_WHAT IS EXPECTED_
Copy out all lines of the records in which the word "eapply" appears.

_PROVIDED MATERIAL_
- - -
(* ===== verification/Rtc.v ===== *)
(** * The wall clock, kernel/drivers/platform/rtc.c

    Reading the CMOS clock through its index and data ports, and turning its four
    register formats (BCD or binary, 12 or 24 hours) into a date and a time. *)

From Stdlib Require Import ZArith Lia Bool String.
From stdpp Require Import base numbers list strings list_numbers.
From S2P Require Import Prelude Ports.

Definition CMOS_INDEX : Z := 0x70.
Definition CMOS_DATA : Z := 0x71.

Record rtc_datetime := RtcDatetime { year : Z; month : Z; day : Z; hour : Z; minute : Z; second : Z }.

(** ** Operations; the state is [rtc_ready] and the machine *)

Definition bcd_to_bin (value : Z) : Z := u8 (Z.land value 0x0F + Z.shiftr value 4 * 10).

Section rtc.
Context {D : Type} `{PortIO D, Console D}.

Definition on_ports {A} (m : M D A) : M (bool * D) A := zoom snd (λ d s, (fst s, d)) m.

Definition cmos_read (reg : Z) : M D Z := _ ← outb CMOS_INDEX (u8 (Z.lor 0x80 reg)); inb CMOS_DATA.

Definition rtc_update_in_progress : M D bool := v ← cmos_read 0x0A; mret (negb (Z.land v 0x80 =? 0)).

Definition rtc_initialize : M (bool * D) unit :=
  _ ← modify (λ s, (true, snd s));
  on_ports (serial_writestring ("MyOS RTC: CMOS wall clock enabled." +:+ newline)).

(** The loop that waits for an update to end, at most 100000 rounds. *)
Definition wait_update : M D unit :=
  _ ← for_exit 0 100000 (λ _, b ← rtc_update_in_progress; mret (if (b : bool) then None else Some tt)); mret tt.

(** Lines 49-66, from the registers to the fields of [*out]. *)
Definition convert (second minute hour day month year status_b : Z) : rtc_datetime :=
  let bcd := Z.land status_b 0x04 =? 0 in
  let second := if bcd then bcd_to_bin second else second in
  let minute := if bcd then bcd_to_bin minute else minute in
  let hour := if bcd then u8 (Z.lor (Z.land hour 0x80) (bcd_to_bin (u8 (Z.land hour 0x7F)))) else hour in
  let day := if bcd then bcd_to_bin day else day in
  let month := if bcd then bcd_to_bin month else month in
  let year := if bcd then bcd_to_bin year else year in
  let hour := if (Z.land status_b 0x02 =? 0) && negb (Z.land hour 0x80 =? 0)
              then u8 ((Z.land hour 0x7F + 12) mod 24) else hour in
  RtcDatetime (u16 (2000 + year)) month day hour minute second.

(** [None] is the return value false; [out] is a valid pointer. *)
Definition rtc_read_datetime : M (bool * D) (option rtc_datetime) :=
  ready ← gets fst;
  if negb ready then mret None
  else
    _ ← on_ports wait_update;
    s ← on_ports (cmos_read 0x00); mi ← on_ports (cmos_read 0x02); h ← on_ports (cmos_read 0x04);
    d ← on_ports (cmos_read 0x07); mo ← on_ports (cmos_read 0x08); y ← on_ports (cmos_read 0x09);
    b ← on_ports (cmos_read 0x0B);
    mret (Some (convert s mi h d mo y b)).
End rtc.

(** ** The clock *)

(** The chip between two updates: the register selected through the index port
    (its bit 7 masks the non-maskable interrupt) is what the data port returns,
    and reading changes nothing; status register A may change at any time. *)
Class Cmos (D : Type) `{PortIO D} := {
  cmos_register : D → Z → Z;
  cmos_law reg d : 0 ≤ reg < 128 → wp (_ ← outb 0x70 (u8 (Z.lor 0x80 reg)); inb 0x71)
    (λ v d', v = cmos_register d reg ∧ ∀ r, r ≠ 0x0A → cmos_register d' r = cmos_register d r) d }.

(** How a chip shows the time [t] with the mode bits of status register B. *)
Definition bcd (x : Z) : Z := 16 * (x / 10) + x mod 10.
Definition encode (binary : bool) (x : Z) : Z := if binary then x else bcd x.
Definition encode_hour (binary h24 : bool) (h : Z) : Z :=
  if h24 then encode binary h
  else let h12 := if h mod 12 =? 0 then 12 else h mod 12 in
       Z.lor (encode binary h12) (if 12 <=? h then 0x80 else 0).

Record valid_time (t : rtc_datetime) : Prop := {
  vt_year : 2000 ≤ year t < 2100; vt_month : 1 ≤ month t ≤ 12; vt_day : 1 ≤ day t ≤ 31;
  vt_hour : 0 ≤ hour t < 24; vt_minute : 0 ≤ minute t < 60; vt_second : 0 ≤ second t < 60 }.

Definition shows_time {D} `{Cmos D} (d : D) (t : rtc_datetime) : Prop :=
  let b := cmos_register d 0x0B in
  let binary := negb (Z.land b 0x04 =? 0) in
  let h24 := negb (Z.land b 0x02 =? 0) in
  cmos_register d 0x00 = encode binary (second t) ∧ cmos_register d 0x02 = encode binary (minute t) ∧
  cmos_register d 0x04 = encode_hour binary h24 (hour t) ∧ cmos_register d 0x07 = encode binary (day t) ∧
  cmos_register d 0x08 = encode binary (month t) ∧ cmos_register d 0x09 = encode binary (year t - 2000).

(** The mode in which the driver is right: 24 hours, or an hour that is not
    twelve on the dial. *)
Definition dial_ok {D} `{Cmos D} (d : D) (t : rtc_datetime) : Prop :=
  Z.land (cmos_register d 0x0B) 0x02 ≠ 0 ∨ hour t mod 12 ≠ 0.

(** ** Conversions, by evaluation of all values *)

Lemma range_check (P : Z → bool) n : forallb P (seqZ 0 n) = true → ∀ x, 0 ≤ x < n → P x = true.
Proof. rewrite forallb_forall. intros Hall x Hx. apply Hall. apply list_elem_of_In, elem_of_seqZ. lia. Qed.

Lemma bcd_roundtrip x : 0 ≤ x < 100 → bcd_to_bin (bcd x) = x.
Proof. intros Hx. apply Z.eqb_eq. by apply (range_check (λ x, bcd_to_bin (bcd x) =? x) 100). Qed.

(** The hour of [convert] alone. *)
Definition convert_hour (binary h24 : bool) (h : Z) : Z :=
  let h := if negb binary then u8 (Z.lor (Z.land h 0x80) (bcd_to_bin (u8 (Z.land h 0x7F)))) else h in
  if negb h24 && negb (Z.land h 0x80 =? 0) then u8 ((Z.land h 0x7F + 12) mod 24) else h.

Lemma hour_roundtrip binary h24 h : 0 ≤ h < 24 → h24 = true ∨ h mod 12 ≠ 0 →
  convert_hour binary h24 (encode_hour binary h24 h) = h.
Proof.
  intros Hh Hd. apply Z.eqb_eq.
  assert (Hall : ∀ binary h24, forallb (λ h, negb h24 && (h mod 12 =? 0) || (convert_hour binary h24 (encode_hour binary h24 h) =? h)) (seqZ 0 24) = true)
    by (intros [] []; vm_compute; reflexivity).
  pose proof (range_check _ _ (Hall binary h24) h Hh) as E. apply orb_true_iff in E as [E|E]; [|done]. exfalso.
  bool_to_prop. destruct Hd; [congruence|done].
Qed.

Lemma decode_encode binary x : 0 ≤ x < 100 → (if negb binary then bcd_to_bin (encode binary x) else encode binary x) = x.
Proof. intros Hx. destruct binary; cbn; [done|by apply bcd_roundtrip]. Qed.

Section clock.
Context {D : Type} `{PortIO D} `{Console D} `{Cmos D}.

Definition same_clock (d d' : D) : Prop := ∀ r, r ≠ 0x0A → cmos_register d' r = cmos_register d r.

Lemma cmos_read_wp (d : D) reg (Q : Z → D → Prop) : 0 ≤ reg < 128 →
  (∀ d', same_clock d d' → Q (cmos_register d reg) d') → wp (cmos_read reg) Q d.
Proof. intros Hr HQ. unfold cmos_read. eapply wp_mono; [by apply (cmos_law reg d)|]. intros v d' [-> Hs]. by apply HQ. Qed.

Lemma wait_update_wp (d : D) : wp wait_update (λ _ d', same_clock d d') d.
Proof.
  unfold wait_update. wp_step. apply (wp_for_exit _ _ _ (λ _ d', same_clock d d')); [lia|by intros r Hr| |].
  - intros i d1 _ S1. unfold rtc_update_in_progress. do 2 wp_step. apply cmos_read_wp; [lia|]. intros d2 S2. do 2 wp_step.
    destruct (negb _); [|wp_step]; intros r Hr; rewrite (S2 r Hr); by apply S1.
  - intros d1 S1. by wp_step.
Qed.

(** One register through the pair of [rtc_ready] and the machine. *)
Lemma port_read_wp (d0 d : D) b reg (Q : Z → bool * D → Prop) : 0 ≤ reg < 128 → reg ≠ 0x0A → same_clock d0 d →
  (∀ d', same_clock d0 d' → Q (cmos_register d0 reg) (b, d')) → wp (on_ports (cmos_read reg)) Q (b, d).
Proof.
  intros Hr Hne Hs HQ. unfold on_ports. wp_step. cbn [snd fst]. apply cmos_read_wp; [done|]. intros d' Hs'. rewrite (Hs reg Hne). apply HQ.
  intros r Hn. rewrite (Hs' r Hn). by apply Hs.
Qed.

Lemma convert_time (d : D) t : valid_time t → shows_time d t → dial_ok d t →
  convert (cmos_register d 0) (cmos_register d 2) (cmos_register d 4) (cmos_register d 7) (cmos_register d 8) (cmos_register d 9)
    (cmos_register d 0x0B) = t.
Proof.
  intros [V1 V2 V3 V4 V5 V6] (E1 & E2 & E3 & E4 & E5 & E6) Hd. unfold convert. rewrite E1, E2, E3, E4, E5, E6.
  set (binary := negb (Z.land (cmos_register d 0x0B) 0x04 =? 0)) in *. set (h24 := negb (Z.land (cmos_register d 0x0B) 0x02 =? 0)) in *.
  replace (Z.land (cmos_register d 0x0B) 0x04 =? 0) with (negb binary) by (unfold binary; by rewrite negb_involutive).
  replace (Z.land (cmos_register d 0x0B) 0x02 =? 0) with (negb h24) by (unfold h24; by rewrite negb_involutive).
  rewrite !decode_encode by lia. pose proof (hour_roundtrip binary h24 (hour t) V4) as Hh. unfold convert_hour in Hh. rewrite Hh.
  - replace (u16 (2000 + (year t - 2000))) with (year t); [by destruct t|]. unfold u16. rewrite Z.mod_small; lia.
  - destruct Hd as [Hd|Hd]; [left|by right]. unfold h24. by apply negb_true_iff, Z.eqb_neq.
Qed.

(** rtc_read_datetime returns the time the clock shows, in each of the
    formats a chip may be set to (BCD or binary, 24 or 12 hours), for every valid
    date of this century; in 12-hour mode for the hours that are not twelve on
    the dial. *)
Theorem rtc_reads_time (d : D) t : valid_time t → shows_time d t → dial_ok d t →
  ∃ d', rtc_read_datetime (true, d) = Some (Some t, (true, d')) ∧ same_clock d d'.
Proof.
  intros V S O.
  assert (Hw : wp rtc_read_datetime (λ r s', r = Some t ∧ ∃ d', s' = (true, d') ∧ same_clock d d') (true, d)).
  { unfold rtc_read_datetime. do 2 wp_step. cbn [fst negb]. wp_step. unfold on_ports at 1. apply wp_zoom. cbn [fst snd].
    eapply wp_mono; [apply wait_update_wp|]. intros [] d0 S0.
    do 7 (wp_step; apply (port_read_wp d); [lia|lia|assumption|]; intros ? ?). wp_step. rewrite (convert_time d t V S O). eauto. }
  destruct Hw as (r & s' & E & -> & d' & -> & Hs). by exists d'.
Qed.
End clock.

(** ** A concrete chip *)

(** The registers, the selected index, and a console that is not looked at. *)
Record chip := Chip { ch_index : Z; ch_regs : list (Z * Z) }.
Definition ch_reg (d : chip) (r : Z) : Z := default 0 (snd <$> head (filter (λ p, p.1 = r) (ch_regs d))).

#[export] Instance chip_ports : PortIO chip := {|
  inb p := λ d, Some (if p =? 0x71 then ch_reg d (ch_index d) else 0xFF, d);
  outb p v := modify (λ d, if p =? 0x70 then Chip (Z.land v 0x7F) (ch_regs d) else d) |}.
#[export] Instance chip_console : Console chip := {| terminal_writestring _ := mret tt; serial_writestring _ := mret tt |}.

Lemma index_bits reg : 0 ≤ reg < 128 → Z.land (u8 (Z.lor 0x80 reg)) 0x7F = reg.
Proof. intros Hr. apply Z.eqb_eq. by apply (range_check (λ reg, Z.land (u8 (Z.lor 0x80 reg)) 0x7F =? reg) 128). Qed.

#[export, program] Instance chip_cmos : Cmos chip := {| cmos_register := ch_reg |}.
Next Obligation.
  intros reg d Hr. wp_step. apply wp_modify. cbn. eexists _, _. split; [reflexivity|]. cbn. rewrite index_bits by done. done.
Qed.

(** 2026-07-14 21:05:09 on a chip in 12-hour BCD mode. *)
Definition demo_chip : chip := Chip 0 [(0x00, 0x09); (0x02, 0x05); (0x04, 0x89); (0x07, 0x14); (0x08, 0x07); (0x09, 0x26); (0x0B, 0)].
Definition demo_time : rtc_datetime := RtcDatetime 2026 7 14 21 5 9.

Lemma rtc_reads_time_witness : ∃ d', rtc_read_datetime (true, demo_chip) = Some (Some demo_time, (true, d')).
Proof.
  destruct (rtc_reads_time demo_chip demo_time) as (d' & E & _).
  - split; cbn; lia.
  - repeat split; reflexivity.
  - right. discriminate.
  - exists d'. exact E.
Defined.

(** Noon and midnight of a 12-hour clock are exchanged with 0 and 12. *)
Definition twelve_chip (pm : bool) : chip :=
  Chip 0 [(0x00, 0); (0x02, 0); (0x04, if pm then 0x92 else 0x12); (0x07, 1); (0x08, 1); (0x09, 0x26); (0x0B, 0)].
Definition read_hour (d : chip) : option Z :=
  match rtc_read_datetime (true, d) with Some (Some t, _) => Some (hour t) | _ => None end.
Example noon_reads_as_midnight : read_hour (twelve_chip true) = Some 0.
Proof. vm_compute. reflexivity. Qed.
Example midnight_reads_as_noon : read_hour (twelve_chip false) = Some 12.
Proof. vm_compute. reflexivity. Qed.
- - -
_TASK OUTPUT_
Proof. intros Hr HQ. unfold cmos_read. eapply wp_mono; [by apply (cmos_law reg d)|]. intros v d' [-> Hs]. by apply HQ. Qed.
    eapply wp_mono; [apply wait_update_wp|]. intros [] d0 S0.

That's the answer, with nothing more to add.